Task goal: Look through the material below. Return exactly the lines from the one with "Open Scope Q_scope." through the one with "(** JavaScript numbers", both included.

Dataset content:
########

(** * Signal-driven position lifecycle: a shallow embedding

    The development follows the three programs of the repository and the
    indicator library that one of them calls:

    - [Gainers]   : the day-gainers monitor (grokyhoo.py), a persisted
                    set of known tickers and the per-cycle delta;
    - [Indicators]: the indicator library used by the portfolio manager
                    (an npm dependency, not part of the repository);
    - [Portfolio] : the portfolio manager (grok-yahoo2.py), entry signal,
                    loss-cut exits and the buy loop;
    - [ZeroDTE]   : the option scanner (odte.py), risk/reward scoring and
                    stop-loss / take-profit monitoring.

    Prices and indicator values are floating-point numbers in the
    programs.  A finite double is a rational, so they are embedded in
    [Q]; the arithmetic of the programs rounds every result to a double
    ([Double]), the indicator library is modelled on exact rationals.
    Network calls are oracles passed as arguments. *)

From Stdlib Require Import QArith Qabs Qpower Lqa Lia List String Ascii.
From stdpp Require Import gmap strings list fin_maps sets.

#[local] Set Warnings "-clear-no-such-hyp".

Open Scope Q_scope.

(** Strict comparison on rationals, as a boolean. *)
Definition Qlt_bool (x y : Q) : bool := negb (Qle_bool y x).

(* ===================================================================== *)
(** ** Double-precision arithmetic                                        *)
(* ===================================================================== *)

(** JavaScript numbers and Python floats are IEEE 754 binary64 values.  A
    finite double is a rational, so values stay in [Q]; what differs from
    rational arithmetic is that every operation rounds its exact result
    to the nearest double, ties to the even significand.  Exponents are
    not bounded here: overflow to infinity and gradual underflow, which
    the prices and ratios of the programs are far from, are left out. *)
Module Double.

(** The integer nearest to a non-negative rational, ties to even. *)
Definition rint (q : Q) : Z :=
  let n := Qnum q in
  let d := Zpos (Qden q) in
  let f := (n / d)%Z in
  let r := (n mod d)%Z in
  match (2 * r ?= d)%Z with
  | Lt => f
  | Gt => (f + 1)%Z
  | Eq => if Z.even f then f else (f + 1)%Z
  end.

Definition pow2 (s : Z) : Q :=
  if (0 <=? s)%Z then inject_Z (2 ^ s) else 1 # Z.to_pos (2 ^ (- s)).

(** The exponent [s] of the last place of a positive rational [a]:
    [2^52 <= a / 2^s < 2^53]. *)
Definition exponent (a : Q) : Z :=
  let e0 := (Z.log2 (Qnum a) - Z.log2 (Zpos (Qden a)))%Z in
  let e := if Qle_bool (pow2 e0) a then e0 else (e0 - 1)%Z in
  (e - 52)%Z.

(** Rounding to the nearest double: a significand of 53 bits. *)
Definition round (q : Q) : Q :=
  if Qeq_bool q 0 then 0
  else
    let a := Qabs q in
    let s := exponent a in
    let r := Qred (inject_Z (rint (a / pow2 s)) * pow2 s) in
    if Qle_bool 0 q then r else - r.

Definition add (x y : Q) : Q := round (x + y).
Definition sub (x y : Q) : Q := round (x - y).
Definition mul (x y : Q) : Q := round (x * y).
Definition div (x y : Q) : Q := round (x / y).

(** The double that a decimal literal of the source denotes. *)
Definition literal (q : Q) : Q := round q.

########

Solved problem:
Open Scope Q_scope.

(** Strict comparison on rationals, as a boolean. *)
Definition Qlt_bool (x y : Q) : bool := negb (Qle_bool y x).

(* ===================================================================== *)
(** ** Double-precision arithmetic                                        *)
(* ===================================================================== *)

(** JavaScript numbers and Python floats are IEEE 754 binary64 values.  A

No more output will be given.